Dataset entries
Definition generateStream (input : StreamInput) (modelId : option string)
    (options : Options) : Trace -> Streamed * Trace :=
  fun t =>
    let key := match modelId with Some id => id | None => "undefined" end in
    let model := lookup catalog key in
    if negb (present model) then
      ({| yielded := ["Model not found"]; failure := None |}, t)
    else
      let messages :=
        match input with
        | InMessages ms => ms
        | InPrompt p => [userMessage p]
        end in
      if hasType model "openai" then
        if negb (openaiClient E) then
          ({| yielded := []; failure := Some (Error "OpenAI API key not configured") |}, t)
        else
          let '(deltas, failed) := openaiStream E key messages in
          ({| yielded := filter nonEmpty deltas; failure := failed |},
           (t ++ [CallRemote "openai" key])%list)
      else if hasType model "ollama" then
        let '(contents, failed) :=
          ollamaChat E (ollamaBaseUrl model) (ollamaTarget model key) messages in
        ({| yielded := filter nonEmpty contents; failure := failed |},
         (t ++ [CallRemote "ollama" key])%list)
      else
        match last (map Some messages) None with
        | None =>
            ({| yielded := [];
                failure := Some (TypeError "Cannot read properties of undefined (reading 'content')") |},
             t)
        | Some lastMsg =>
            match generateText (content lastMsg) modelId options t with
            | (Returned result, t') =>
                ({| yielded := Relay.simulateStream (text result); failure := None |}, t')
            | (Raised e, t') => ({| yielded := []; failure := Some e |}, t')
            end
        end.
End Shared.

End Adapters.

Import Adapters.

(** ** [llmService.js], variant whose default model is [local/aakarsh] *)

Module Aakarsh.
(** The text of a number is a count, and [ParseUint] reads the number
    back from it. *)
Lemma FormatUint10_isCount (v : Z) :
  0 <= v < 2 ^ 64 ->
  isCount (FormatUint10 v) /\ decimalValue (FormatUint10 v) = v
  /\ FormatUint10 v <> [] /\ ~ In TAB (FormatUint10 v).
Proof.
  intros Hv. unfold FormatUint10.
  destruct (formatDigits_spec 20 v []) as (ds & Hds & Hne & Hall & Hdec);
    [cbn; lia | lia |].
  rewrite Hds, app_nil_r.
  assert (Hdecimal : isDecimal ds = true).
  { unfold isDecimal. destruct ds; [congruence | exact Hall]. }
  repeat split; try assumption.
  - unfold decimalValue. rewrite Hdec. lia.
  - intros Hin. rewrite forallb_forall in Hall. specialize (Hall _ Hin).
    rewrite isDigit_TAB in Hall. discriminate.
Qed.

Lemma ParseUint10_FormatUint10 (v : Z) :
  0 <= v < 2 ^ 64 -> ParseUint10 (FormatUint10 v) 64 = Ok v.
Proof.
  intros Hv. destruct (FormatUint10_isCount v Hv) as (Hc & Hd & _).
  rewrite (isCount_ParseUint10 _ 64) by auto. rewrite Hd. reflexivity.
Qed.

Lemma tabFields_no_TAB (a : list byte) : ~ In TAB a -> tabFields a = [a].
Proof.
  induction a as [|c a IH]; intros Hn; [reflexivity|].
  cbn [tabFields]. destruct (Byte.eqb c TAB) eqn:E.
  - apply byte_eqb_eq in E. subst c. exfalso. apply Hn. left. reflexivity.
  - rewrite IH; [reflexivity|]. intros H. apply Hn. right. exact H.
Qed.

Lemma tabFields_app_TAB (a rest : list byte) :
  ~ In TAB a -> tabFields (a ++ TAB :: rest) = a :: tabFields rest.
Proof.
  induction a as [|c a IH]; intros Hn; [reflexivity|].
  cbn [tabFields app]. destruct (Byte.eqb c TAB) eqn:E.
  - apply byte_eqb_eq in E. subst c. exfalso. apply Hn. left. reflexivity.
  - rewrite IH; [reflexivity|]. intros H. apply Hn. right. exact H.
Qed.

Lemma parseStatisticsLine_name (line name : list byte) (p d : Z) :
  parseStatisticsLine line = Ok (name, p, d) -> ~ In TAB name.
Proof.
  unfold parseStatisticsLine. cbn [SplitN].
  pose proof (cut_tabFields line) as H1.
  destruct (cut line TAB) as [[a rest1]|]; [|discriminate].
  destruct H1 as [_ Hn].
  destruct (cut rest1 TAB) as [[b rest2]|]; [|discriminate].
  cbn [length Nat.eqb negb nth].
  destruct (ParseUint10 b 64); cbn [bind]; [|discriminate].
  destruct (ParseUint10 rest2 64); cbn [bind]; [|discriminate].
  intros H. inversion H. subst. exact Hn.
Qed.

(** X9. [parseStatisticsLine] undoes [DeviceStatistics.String]: for a
    device name without a tab and counts that are [uint64] values, the line
    that [String] prints is parsed back to the same name and counts; the
    name that [parseStatisticsLine] returns never holds a tab, so for a
    name with a tab the line is not parsed back to it. *)
Theorem parseStatisticsLine_String (ds : DeviceStatistics) :
  0 <= StatPacketCount ds < 2 ^ 64 -> 0 <= StatDropCount ds < 2 ^ 64 ->
  (~ In TAB (Name ds) ->
   parseStatisticsLine (DeviceStatistics_String ds)
   = Ok (Name ds, StatPacketCount ds, StatDropCount ds))
  /\ (In TAB (Name ds) ->
      parseStatisticsLine (DeviceStatistics_String ds)
      <> Ok (Name ds, StatPacketCount ds, StatDropCount ds)).
Proof.
  intros Hp Hd. split.
  - intros Hn.
    destruct (FormatUint10_isCount _ Hp) as (Hc1 & Hv1 & _ & Ht1).
    destruct (FormatUint10_isCount _ Hd) as (Hc2 & Hv2 & _ & Ht2).
    rewrite (parseStatisticsLine_three _ (Name ds)
               (FormatUint10 (StatPacketCount ds)) (FormatUint10 (StatDropCount ds))).
    + rewrite !(isCount_ParseUint10 _ 64) by auto. cbn [bind].
      rewrite Hv1, Hv2. reflexivity.
    + unfold DeviceStatistics_String. cbn [app].
      rewrite tabFields_app_TAB by assumption.
      rewrite tabFields_app_TAB by assumption.
      rewrite tabFields_no_TAB by assumption. reflexivity.
  - intros Hin Heq. exact (parseStatisticsLine_name _ _ _ _ Heq Hin).
Qed.

Lemma parseStatisticsLine_String_witness :
  parseStatisticsLine (DeviceStatistics_String (mkDeviceStatistics (bytes "devX") 123 456))
  = Ok (bytes "devX", 123, 456).
Proof.
  refine (proj1 (parseStatisticsLine_String
                   (mkDeviceStatistics (bytes "devX") 123 456) _ _) _).
  - split; [discriminate | reflexivity].
  - split; [discriminate | reflexivity].
  - cbn. intros [H|[H|[H|[H|H]]]]; try discriminate. exact H.
Defined.

Example DeviceStatistics_String_devX :
  DeviceStatistics_String (mkDeviceStatistics (bytes "devX") 123 456) = statsLine.
Proof. reflexivity. Qed.

(** X10. [DeviceType.String] names the nine known device types, each by a
    name of its own, and returns "UNKNOWN" for exactly the other values. *)
Theorem DeviceType_String_names (dt dt' : byte) :
  (DeviceType_String dt = bytes "UNKNOWN" <-> 8 < byteZ dt)
  /\ (byteZ dt <= 8 -> DeviceType_String dt = DeviceType_String dt' -> dt = dt').
Proof.
  split.
  - destruct dt; vm_compute; split; intros H; try reflexivity; discriminate.
  - intros Hle. destruct dt; try (exfalso; vm_compute in Hle; apply Hle; reflexivity);
      destruct dt'; vm_compute; intros H; try reflexivity; discriminate.
Qed.

(** X11. [waitForSuccessMsg], on a stream that starts with a frame: it
    returns nil if and only if the type of the frame is Success (the
    payload of a Success frame is not looked at); for a frame of another
    type that decodes, the error names the type. *)
Theorem waitForSuccessMsg_frame (t : byte) (payload rest : list byte) (cl : error) :
  Z.of_nat (length payload) < 2 ^ 24 ->
  (waitForSuccessMsg (mkReader (encodeFrame t payload ++ rest) cl) = None
   <-> t = SuccessMsg)
  /\ (forall msg, t <> SuccessMsg -> interpret t (stripNUL payload) = Ok msg ->
      waitForSuccessMsg (mkReader (encodeFrame t payload ++ rest) cl)
      = Some (UnexpectedMessage t)).
Proof.
  intros Hlen. unfold waitForSuccessMsg. rewrite readPipeMsg_frame by assumption.
  split.
  - split.
    + destruct (interpret t (stripNUL payload)) as [msg|e] eqn:Ei; cbn [bind];
        [|discriminate].
      destruct (interpret_fields _ _ _ Ei) as (Ht & _). rewrite Ht.
      destruct (Byte.eqb t SuccessMsg) eqn:E; [|discriminate].
      intros _. apply byte_eqb_eq. exact E.
    + intros ->. rewrite interpret_text by discriminate. reflexivity.
  - intros msg Hne Ei. rewrite Ei. cbn [bind].
    destruct (interpret_fields _ _ _ Ei) as (Ht & _). rewrite Ht.
    apply byte_eqb_neq in Hne. rewrite Hne. reflexivity.
Qed.

Lemma waitForSuccessMsg_frame_witness :
  waitForSuccessMsg
    (mkReader (encodeFrame SuccessMsg (bytes "This is a huge success" ++ [x00]) ++ []) EOF)
  = None <-> SuccessMsg = SuccessMsg.
Proof.
  refine (proj1 (waitForSuccessMsg_frame SuccessMsg
                   (bytes "This is a huge success" ++ [x00]) [] EOF _)).
  reflexivity.
Defined.

(* ================================================================== *)
(** ** The version query *)

Lemma cut_spec (s : list byte) (sep : byte) :
  match cut s sep with
  | None => ~ In sep s
  | Some (before, after) => s = before ++ sep :: after /\ ~ In sep before
  end.
Proof.
  induction s as [|c s IH]; cbn; [tauto|].
  destruct (Byte.eqb c sep) eqn:E.
  - apply byte_eqb_eq in E. subst c. split; [reflexivity | tauto].
  - apply byte_eqb_neq in E.
    destruct (cut s sep) as [[before after]|].
    + destruct IH as [-> Hn]. split; [reflexivity|].
      cbn. intros [H|H]; [congruence | tauto].
    + intros [H|H]; [congruence | tauto].
Qed.

(** X12. When the command succeeds, [Version] returns the output up to the
    first newline, without it (the whole output if it has no newline, the
    empty string for an empty output), and [VersionString] returns the
    same; when the command fails, [Version] returns its error and
    [VersionString] returns "unknown". *)
Theorem Version_first_line (buf : list byte) (e : error) :
  (exists v,
     Version (Ok buf) = Ok v
     /\ VersionString (Ok buf) = v
     /\ ~ In LF v
     /\ (buf = v \/ exists rest, buf = v ++ LF :: rest))
  /\ Version (Fail e) = Fail e
  /\ VersionString (Fail e) = UnknownVersion.
Proof.
  split; [|split; reflexivity].
  unfold VersionString, Version. cbn [bind SplitN].
  pose proof (cut_spec buf LF) as H.
  destruct (cut buf LF) as [[before after]|].
  - destruct H as [-> Hn]. exists before. cbn [nth]. eauto 6.
  - exists buf. cbn [nth]. auto.
Qed.

Example Version_of_the_tests :
  Version (Ok (bytes "This is a huge success")) = Ok (bytes "This is a huge success").
Proof. reflexivity. Qed.

(* ================================================================== *)
(** ** The command line *)

Example buildArgs_of_the_tests :
  buildArgs testArguments
  = [bytes "-S"; bytes "-C"; bytes "123"; bytes "-f"; bytes "foobar"; bytes "-I";
     bytes "-n"; bytes "-a"; bytes "duration:60"; bytes "-b"; bytes "files:5";
     bytes "-i"; bytes "dev1"; bytes "-p"; bytes "-B"; bytes "456";
     bytes "-y"; bytes "llt"].
Proof. reflexivity. Qed.
(** * ClickHouse: scalar [byteSwap], the order-preserving parallel
      output formatter and the access storage on disk

    A shallow embedding of
      - [src/Functions/byteSwap.cpp] (module [ByteSwap]),
      - [src/Processors/Formats/Impl/ParallelFormattingOutputFormat.h]
        (module [ParallelFormatting]), and
      - [src/Access/DiskAccessStorage.cpp] (module [DiskAccessStorage]),
    together with the properties stated about them. *)

From Stdlib Require Import ZArith Lia Bool Ascii String.
From stdpp Require Import base tactics option list strings gmap.

(** ** Exceptions shared by the translation units *)

(** [DB::ErrorCodes]: the codes the three source files declare
    ([extern const int ...]); their numeric values are not needed. *)
Inductive ErrorCode : Type :=
  | NOT_IMPLEMENTED
  | DIRECTORY_DOESNT_EXIST
  | FILE_DOESNT_EXIST
  | OTHER_ERROR (code : Z).

(** [DB::Exception(code, message)]. *)
Record Exception : Type := mkException {
  exc_code : ErrorCode;
  exc_message : string
}.

(** * [byteSwap.cpp] *)
Module ByteSwap.

Local Open Scope Z_scope.

(** The integer types [FunctionUnaryArithmetic] instantiates [ByteSwapImpl]
    at: the built-in ones (first overload, [std::is_integral_v]) and the
    wide ones (second overload). *)
Inductive IntegerType : Type :=
  | UInt8 | UInt16 | UInt32 | UInt64 | UInt128 | UInt256
  | Int8 | Int16 | Int32 | Int64 | Int128 | Int256.

(** Any other argument type reaches the third overload; only its demangled
    name matters. *)
Inductive ArgType : Type :=
  | TInteger (T : IntegerType)
  | TOther (type_name : string).

(** [sizeof(T)] in bytes. *)
Definition sizeof (T : IntegerType) : nat :=
  match T with
  | UInt8 | Int8 => 1
  | UInt16 | Int16 => 2
  | UInt32 | Int32 => 4
  | UInt64 | Int64 => 8
  | UInt128 | Int128 => 16
  | UInt256 | Int256 => 32
  end%nat.

Definition is_signed (T : IntegerType) : bool :=
  match T with
  | Int8 | Int16 | Int32 | Int64 | Int128 | Int256 => true
  | _ => false
  end.

(** The [requires] clause of the second overload. *)
Definition is_wide (T : IntegerType) : bool :=
  match T with
  | UInt128 | Int128 | UInt256 | Int256 => true
  | _ => false
  end.

Definition bits (T : IntegerType) : Z := 8 * Z.of_nat (sizeof T).
(** * DUI frontend: DSL pretty-printer, dashboard renderer and DSL workbench

    A shallow embedding of the TypeScript sources
      - [frontend/src/dslText.ts]  (the DUI-Lang pretty-printer),
      - [frontend/src/types.ts]    (the wire types),
      - [frontend/src/App.tsx]     (dashboard renderer and DSL workbench),
      - [frontend/src/api.ts]      (the envelope requests the workbench sends),
    together with the properties the specification states about them. *)

From Stdlib Require Import Ascii DecimalString DecimalPos DecimalZ QArith Qminmax.
From stdpp Require Import gmap strings list fin_maps.

Set Warnings "-clear-no-such-hyp".

Local Open Scope stdpp_scope.
Local Open Scope Z_scope.
Local Open Scope nat_scope.

(** ** The JavaScript runtime pieces the sources rely on *)

Module Js.

(** Strings are sequences of code units; the model covers code units below
    256, which [ascii] represents one to one. *)
Definition dquote : string := String "034"%char EmptyString.
Definition backslash : string := String "092"%char EmptyString.
Definition newline : string := String "010"%char EmptyString.

(** [String.prototype.repeat]. *)
Fixpoint String_repeat (s : string) (count : nat) : string :=
  match count with
  | O => EmptyString
  | S n => s +:+ String_repeat s n
  end.

(** [Array.prototype.join] on an array of strings. *)
Fixpoint Array_join (sep : string) (parts : list string) : string :=
  match parts with
  | [] => EmptyString
  | [x] => x
  | x :: rest => x +:+ sep +:+ Array_join sep rest
  end.

(** [String(b)] for a boolean. *)
Definition String_of_boolean (b : bool) : string :=
  if b then "true" else "false".

Definition hex_digit (n : nat) : ascii :=
  if n <? 10 then ascii_of_nat (48 + n) else ascii_of_nat (87 + n).

(** [QuoteJSONString], per code unit: the two-character escapes, [\u00xx]
    for the other control characters, the code unit itself otherwise. *)
Definition JSON_escape (c : ascii) : string :=
  let n := nat_of_ascii c in
  if n =? 8 then backslash +:+ "b"
  else if n =? 9 then backslash +:+ "t"
  else if n =? 10 then backslash +:+ "n"
  else if n =? 12 then backslash +:+ "f"
  else if n =? 13 then backslash +:+ "r"
  else if n =? 34 then backslash +:+ dquote
  else if n =? 92 then backslash +:+ backslash
  else if n <? 32 then
    backslash +:+ "u00" +:+ String (hex_digit (n / 16)) (String (hex_digit (n mod 16)) EmptyString)
  else String c EmptyString.

Fixpoint JSON_escape_all (s : string) : string :=
  match s with
  | EmptyString => EmptyString
  | String c rest => JSON_escape c +:+ JSON_escape_all rest
  end.

(** [JSON.stringify] applied to a string. *)
Definition JSON_stringify (s : string) : string :=
  dquote +:+ JSON_escape_all s +:+ dquote.

(** *** Regular expressions

    The fragment of the pattern language that [IDENTIFIER_RE] uses: the two
    anchors, a character class, and a greedy star of a character class. *)
Inductive ClassItem :=
| CRange (lo hi : ascii)
| CChar (c : ascii).

Definition CharClass := list ClassItem.

Inductive Atom :=
| AssertStart
| AssertEnd
| AClass (cls : CharClass)
| AClassStar (cls : CharClass).

Definition Pattern := list Atom.

Definition in_item (c : ascii) (it : ClassItem) : bool :=
  match it with
  | CRange lo hi => (nat_of_ascii lo <=? nat_of_ascii c) && (nat_of_ascii c <=? nat_of_ascii hi)
  | CChar d => nat_of_ascii c =? nat_of_ascii d
  end.

Definition in_class (cls : CharClass) (c : ascii) : bool :=
  existsb (in_item c) cls.

(** Backtracking match of [p] against the input suffix [s]; [at_start] says
    whether the suffix begins at index 0.  The result is the number of code
    units the match consumed. *)
Fixpoint match_here (p : Pattern) (at_start : bool) (s : string) : option nat :=
  match p with
  | [] => Some 0
  | AssertStart :: p' => if at_start then match_here p' at_start s else None
  | AssertEnd :: p' =>
      match s with
      | EmptyString => match_here p' at_start s
      | String _ _ => None
      end
  | AClass cls :: p' =>
      match s with
      | String c s' => if in_class cls c then S <$> match_here p' false s' else None
      | EmptyString => None
      end
  | AClassStar cls :: p' =>
      (fix star (at_start : bool) (s : string) {struct s} : option nat :=
         match s with
         | String c s' =>
             if in_class cls c then
               match star false s' with
               | Some n => Some (S n)
               | None => match_here p' at_start s
               end
             else match_here p' at_start s
         | EmptyString => match_here p' at_start s
         end) at_start s
  end.

(** A regular-expression object: its pattern, the [g] and [y] flags, and the
    mutable [lastIndex] property. *)
Record RegExp := {
  source : Pattern;
  global : bool;
  sticky : bool;
  lastIndex : nat;
}.

Definition set_lastIndex (R : RegExp) (i : nat) : RegExp :=
  {| source := source R; global := global R; sticky := sticky R; lastIndex := i |}.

**Problem statement**: Return the lines of the records that include the string "RegExp".

**Reply**:
Record RegExp := {
Definition set_lastIndex (R : RegExp) (i : nat) : RegExp :=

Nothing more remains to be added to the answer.